*DATA IN THIS EXERCISE:*
++++++++

(** ** What the driver documents *)

(** [fetch_all] collects the rows of [fetch]. *)
Fixpoint collect {R D} (rows : stream R D) : (SqlError + list R) * D :=
  match rows with
  | Ended d => (inr [], d)
  | Broken e d => (inl e, d)
  | Item x _ rest => match collect rest with (inl e, d) => (inl e, d) | (inr xs, d) => (inr (x :: xs), d) end
  end.

Inductive every_state {X S} (Q : S → Prop) : stream X S → Prop :=
| every_ended d : Q d → every_state Q (Ended d)
| every_broken e d : Q d → every_state Q (Broken e d)
| every_item x stop rest : Q stop → every_state Q rest → every_state Q (Item x stop rest).

(** [fetch_all] is [fetch] read to its end. *)
Class DriverLaws (P D Tx R : Type) `{!Driver P D Tx R} := {
  fetch_collects p sql ps d : fetch_all p sql ps d = collect (fetch p sql ps d) }.

Definition set_isolation (level : string) : string := "SET TRANSACTION ISOLATION LEVEL " +:+ level.

(** What a transaction promises.  Only the texts an engine keeps inside the transaction are
    [transactional]: no COMMIT or ROLLBACK of their own, and none of the statements that end a
    transaction by themselves, such as the data definitions of MySQL. *)
Class TxLaws (P D Tx R : Type) `{!Driver P D Tx R} := {
  transactional : string → bool;
  (** The state a transaction goes back to when it is dropped. *)
  base : Tx → D;
  begin_base p d tx : tx_begin p d = inr tx → base tx = d;
  isolation_base level tx : base (tx_execute (set_isolation level) tx).2 = base tx;
  fetch_base sql ps tx : transactional sql = true → every_state (λ tx', base tx' = base tx) (fetch_many sql ps tx);
  rollback_base tx : tx_rollback tx = base tx }.

Section laws.
Context `{!SerdeJson} `{!Base64} {P D Tx R : Type} `{!Driver P D Tx R} `{!DriverLaws P D Tx R}.

(** For PostgreSQL the statement sent is the text cut at its question marks with
    [$1], [$2], ... between the pieces, in order; for the other engines it is the text. *)
Theorem placeholders_numbered (p : AnyPool P) sql :
  normalize_sql p sql = match pool_kind p with Postgres => numbered_sql sql | _ => sql end.
Proof. unfold normalize_sql. destruct (pool_kind p); [|done..]. apply (number_placeholders_split 0). Qed.

(** ** Streams *)

(** The groups rows come in: each of [n] rows but the last, which is not empty. *)
Definition grouped {X} (n : nat) (groups : list (list X)) : Prop :=
  Forall (λ g, length g = n) (removelast groups) ∧ ∀ g, last groups = Some g → (0 < length g ≤ n)%nat.

Lemma grouped_snoc {X} n (groups : list (list X)) g :
  Forall (λ g, length g = n) groups → (0 < length g ≤ n)%nat → grouped n (groups ++ [g])%list.
Proof.
  intros Hg Hl. split; [by rewrite removelast_last|]. rewrite last_snoc. by intros ? [= <-].
Qed.

Lemma full_grouped {X} n (groups : list (list X)) : (0 < n)%nat → Forall (λ g, length g = n) groups → grouped n groups.
Proof.
  intros Hn Hg. destruct groups as [|g groups] using rev_ind; [by split; [constructor|]|].
  apply Forall_app in Hg as [Hg [Hl _]%Forall_cons_1]. apply grouped_snoc; [done|lia].
Qed.

Lemma stream_chunks_spec n (rows : stream R D) buf groups : (0 < n)%nat → (length buf < n)%nat →
  Forall (λ g, length g = n) groups →
  match collect rows with
  | (inl _, _) => ∃ e d, stream_chunks n rows buf (JArray <$> groups) = (inl e, d)
  | (inr rs, d) =>
      match rows_json rs with
      | inl _ => ∃ e d, stream_chunks n rows buf (JArray <$> groups) = (inl e, d)
      | inr vs => ∃ groups', stream_chunks n rows buf (JArray <$> groups) = (inr (JArray <$> groups'), d)
                    ∧ concat groups' = (concat groups ++ buf ++ vs)%list ∧ grouped n groups'
      end
  end.
Proof.
  intros Hn. revert buf groups. induction rows as [d|e d|row stop rest IH]; intros buf groups Hb Hg; cbn [collect stream_chunks].
  - cbn [rows_json]. destruct buf as [|b buf].
    + exists groups. split_and!; [done|by rewrite !app_nil_r|by apply full_grouped].
    + exists (groups ++ [b :: buf])%list. rewrite fmap_app, concat_app. cbn. rewrite !app_nil_r. split_and!; [done..|].
      apply grouped_snoc; [done|cbn [length] in *; lia].
  - by eexists _, _.
  - destruct (row_to_json row) as [e|v] eqn:Hv.
    { destruct (collect rest) as [[e'|rs] d]; [by eexists _, _|]. cbn [rows_json]. rewrite Hv. by eexists _, _. }
    assert ((length (buf ++ [v]) =? n)%nat = true ∧ length (buf ++ [v]) = n ∨ (length (buf ++ [v]) =? n)%nat = false ∧ (length (buf ++ [v]) < n)%nat) as Hlen.
    { rewrite length_app. cbn [length]. destruct (Nat.eqb_spec (length buf + 1) n); [left|right]; split; try done; lia. }
    destruct Hlen as [[-> Hl]|[-> Hl]].
    + specialize (IH [] (groups ++ [(buf ++ [v])%list])%list ltac:(cbn; lia) ltac:(by apply Forall_app; split; [|constructor])).
      rewrite fmap_app in IH.
      destruct (collect rest) as [[e'|rs] d]; [done|]. cbn [rows_json]. rewrite Hv. destruct (rows_json rs) as [e'|vs]; [done|].
      destruct IH as (groups' & Hs & Hc & Hgr). exists groups'. split_and!; [done| |done].
      rewrite Hc, concat_app. cbn. by rewrite app_nil_r, <- !app_assoc.
    + specialize (IH (buf ++ [v])%list groups Hl Hg).
      destruct (collect rest) as [[e'|rs] d]; [done|]. cbn [rows_json]. rewrite Hv. destruct (rows_json rs) as [e'|vs]; [done|].
      destruct IH as (groups' & Hs & Hc & Hgr). exists groups'. split_and!; [done| |done]. by rewrite Hc, <- !app_assoc.
Qed.

(** C29: [query_stream] gives the rows [query_with] gives, in the same order, cut
    into arrays of [chunk] rows (1 when [chunk] is 0), the last one shorter but never empty;
    it fails when [query_with] fails. *)
Theorem query_stream_chunks (p : AnyPool P) sql params chunk d :
  match query_with p sql params d with
  | (inr (JArray rows), d') =>
      ∃ groups, query_stream p sql params chunk d = (inr (JArray <$> groups), d')
        ∧ concat groups = rows ∧ grouped (Nat.max chunk 1) groups
  | (inr _, _) => False
  | (inl _, _) => ∃ e d', query_stream p sql params chunk d = (inl e, d')
  end.
Proof.
  unfold query_with, query_stream, json_rows, rows_to_json. rewrite fetch_collects.
  pose proof (stream_chunks_spec (Nat.max chunk 1) (fetch (pool_inner p) (normalize_sql p sql) (bind_param <$> params) d)
    [] [] ltac:(lia) ltac:(cbn; lia) ltac:(constructor)) as Hs.
  destruct (collect _) as [[e|rs] d']; [exact Hs|]. destruct (rows_json rs) as [e|vs]; [exact Hs|exact Hs].
Qed.

End laws.

(** ** Transactions *)

Section transactions.
Context `{!SerdeJson} `{!Base64} {P D Tx R : Type} `{!Driver P D Tx R} `{!TxLaws P D Tx R}.

(** A statement read to its end: its items, and the transaction after it. *)
Fixpoint items_of (items : stream (StmtItem R) Tx) : option (list (StmtItem R) * Tx) :=
  match items with
  | Ended tx => Some ([], tx)
  | Broken _ _ => None
  | Item x _ rest => match items_of rest with Some (xs, tx) => Some (x :: xs, tx) | None => None end
  end.
Definition rows_of : list (StmtItem R) → list R := omap (λ x, match x with ARow r => Some r | Affected _ => None end).
Definition counts_of : list (StmtItem R) → list Z := omap (λ x, match x with ARow _ => None | Affected n => Some n end).

(** The statements run one after the other in one transaction, each with its
    rows and the last count it reports. *)
Inductive runs (p : AnyPool P) : list (string * list Param) → Tx → list (list json * Z) → Tx → Prop :=
| runs_nil tx : runs p [] tx [] tx
| runs_cons sql ps stmts tx items tx1 rows outs tx2 :
    items_of (fetch_many (normalize_sql p sql) (bind_param <$> ps) tx) = Some (items, tx1) →
    rows_json (rows_of items) = inr rows → runs p stmts tx1 outs tx2 →
    runs p ((sql, ps) :: stmts) tx ((rows, default 0%Z (last (counts_of items))) :: outs) tx2.

(** A statement that fails: its stream breaks, or one of its rows has no JSON, and the
    transaction as it is left there. *)
Inductive fails : stream (StmtItem R) Tx → SqlError → Tx → Prop :=
| fails_broken e tx : fails (Broken e tx) e tx
| fails_row r stop rest e : row_to_json r = inl e → fails (Item (ARow r) stop rest) e stop
| fails_later x stop rest e tx :
    match x with ARow r => ∃ v, row_to_json r = inr v | Affected _ => True end →
    fails rest e tx → fails (Item x stop rest) e tx.

Definition kept_inside (p : AnyPool P) (stmts : list (string * list Param)) : Prop :=
  Forall (λ s, transactional (normalize_sql p s.1) = true) stmts.

Definition writes (outs : list (list json * Z)) : list Z := omap (λ o, match o.1 with [] => Some o.2 | _ => None end) outs.
Definition sum_list_Z (l : list Z) : Z := foldr Z.add 0%Z l.

(** The rows of the last statement if it has any, or the count of all writes. *)
Definition answer (outs : list (list json * Z)) : json :=
  match last outs with
  | Some (v :: vs, _) => JArray (v :: vs)
  | _ => rows_affected (sum_list_Z (writes outs) mod u64_modulus)
  end.

Lemma read_items_spec s rows n :
  match read_items s rows n with
  | inr (rows', n', tx) => ∃ items vs, items_of s = Some (items, tx) ∧ rows_json (rows_of items) = inr vs ∧ rows' = (rows ++ vs)%list
                             ∧ n' = default n (last (counts_of items))
  | inl (e, tx) => fails s e tx
  end.
Proof.
  revert rows n. induction s as [tx|e tx|x stop rest IH]; intros rows n; cbn [read_items].
  - exists [], []. split_and!; try done. by rewrite app_nil_r.
  - constructor.
  - destruct x as [k|r].
    + specialize (IH rows k). destruct (read_items rest rows k) as [[e tx]|[[rows' n'] tx]]; [by apply fails_later|].
      destruct IH as (items & vs & Hi & Hr & -> & ->). exists (Affected k :: items), vs. cbn [items_of]. rewrite Hi.
      split_and!; try done. change (counts_of (Affected k :: items)) with (k :: counts_of items). rewrite last_cons. by destruct (last _).
    + destruct (row_to_json r) as [e|v] eqn:Hv; [by apply fails_row|].
      specialize (IH (rows ++ [v])%list n). destruct (read_items rest _ n) as [[e tx]|[[rows' n'] tx]]; [apply fails_later; eauto|].
      destruct IH as (items & vs & Hi & Hr & -> & ->). exists (ARow r :: items), (v :: vs). cbn [items_of]. rewrite Hi.
      change (rows_of (ARow r :: items)) with (r :: rows_of items). cbn [rows_json]. rewrite Hv, Hr.
      split_and!; try done. by rewrite <- app_assoc.
Qed.

Lemma items_state (Q : Tx → Prop) s items tx : every_state Q s → items_of s = Some (items, tx) → Q tx.
Proof.
  intros HQ. revert items. induction HQ as [d Hd|e d Hd|x stop rest Hstop HQ IH]; intros items; cbn [items_of]; [by intros [= _ <-]|done|].
  destruct (items_of rest) as [[xs tx']|]; [|done]. intros [= _ <-]. by eapply IH.
Qed.

Lemma fails_state (Q : Tx → Prop) s e tx : every_state Q s → fails s e tx → Q tx.
Proof. intros HQ. induction 1 as [| |x stop rest e tx _ _ IH]; inversion HQ; subst; auto. Qed.

Lemma runs_base p stmts tx outs tx' : kept_inside p stmts → runs p stmts tx outs tx' → base tx' = base tx.
Proof.
  intros Hk. induction 1 as [tx|sql ps stmts tx items tx1 rows outs tx2 Hi Hr Hrun IH]; [done|].
  apply Forall_cons_1 in Hk as [Hs Hk]. rewrite IH by done. exact (items_state _ _ _ _ (fetch_base _ _ _ Hs) Hi).
Qed.

(** The statements that ran, the one that failed and what it left. *)
Definition failed_at (p : AnyPool P) stmts tx (e : SqlError) (tx' : Tx) before : Prop :=
  ∃ sql ps rest outs tx1, stmts = (before ++ (sql, ps) :: rest)%list ∧ runs p before tx outs tx1
    ∧ fails (fetch_many (normalize_sql p sql) (bind_param <$> ps) tx1) e tx'.

Lemma failed_base p stmts tx e tx' before : failed_at p stmts tx e tx' before →
  kept_inside p (take (S (length before)) stmts) → base tx' = base tx.
Proof.
  intros (sql & ps & rest & outs & tx1 & -> & Hr & Hf) Hk.
  rewrite cons_middle, app_assoc, take_app_le, take_ge in Hk by (rewrite length_app; cbn; lia).
  apply Forall_app in Hk as [Hk [Hs _]%Forall_cons_1]. rewrite <- (runs_base _ _ _ _ _ Hk Hr).
  exact (fails_state _ _ _ _ (fetch_base _ _ _ Hs) Hf).
Qed.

++++++++

*WHAT IS REQUIRED:*
The answer must hold only the lines from the first line of the data through the line bearing "(** For PostgreSQL", returned exactly.

*ANSWER FOR THIS EXERCISE:*
(** ** What the driver documents *)

(** [fetch_all] collects the rows of [fetch]. *)
Fixpoint collect {R D} (rows : stream R D) : (SqlError + list R) * D :=
  match rows with
  | Ended d => (inr [], d)
  | Broken e d => (inl e, d)
  | Item x _ rest => match collect rest with (inl e, d) => (inl e, d) | (inr xs, d) => (inr (x :: xs), d) end
  end.

Inductive every_state {X S} (Q : S → Prop) : stream X S → Prop :=
| every_ended d : Q d → every_state Q (Ended d)
| every_broken e d : Q d → every_state Q (Broken e d)
| every_item x stop rest : Q stop → every_state Q rest → every_state Q (Item x stop rest).

(** [fetch_all] is [fetch] read to its end. *)
Class DriverLaws (P D Tx R : Type) `{!Driver P D Tx R} := {
  fetch_collects p sql ps d : fetch_all p sql ps d = collect (fetch p sql ps d) }.

Definition set_isolation (level : string) : string := "SET TRANSACTION ISOLATION LEVEL " +:+ level.

(** What a transaction promises.  Only the texts an engine keeps inside the transaction are
    [transactional]: no COMMIT or ROLLBACK of their own, and none of the statements that end a
    transaction by themselves, such as the data definitions of MySQL. *)
Class TxLaws (P D Tx R : Type) `{!Driver P D Tx R} := {
  transactional : string → bool;
  (** The state a transaction goes back to when it is dropped. *)
  base : Tx → D;
  begin_base p d tx : tx_begin p d = inr tx → base tx = d;
  isolation_base level tx : base (tx_execute (set_isolation level) tx).2 = base tx;
  fetch_base sql ps tx : transactional sql = true → every_state (λ tx', base tx' = base tx) (fetch_many sql ps tx);
  rollback_base tx : tx_rollback tx = base tx }.

Section laws.
Context `{!SerdeJson} `{!Base64} {P D Tx R : Type} `{!Driver P D Tx R} `{!DriverLaws P D Tx R}.

(** For PostgreSQL the statement sent is the text cut at its question marks with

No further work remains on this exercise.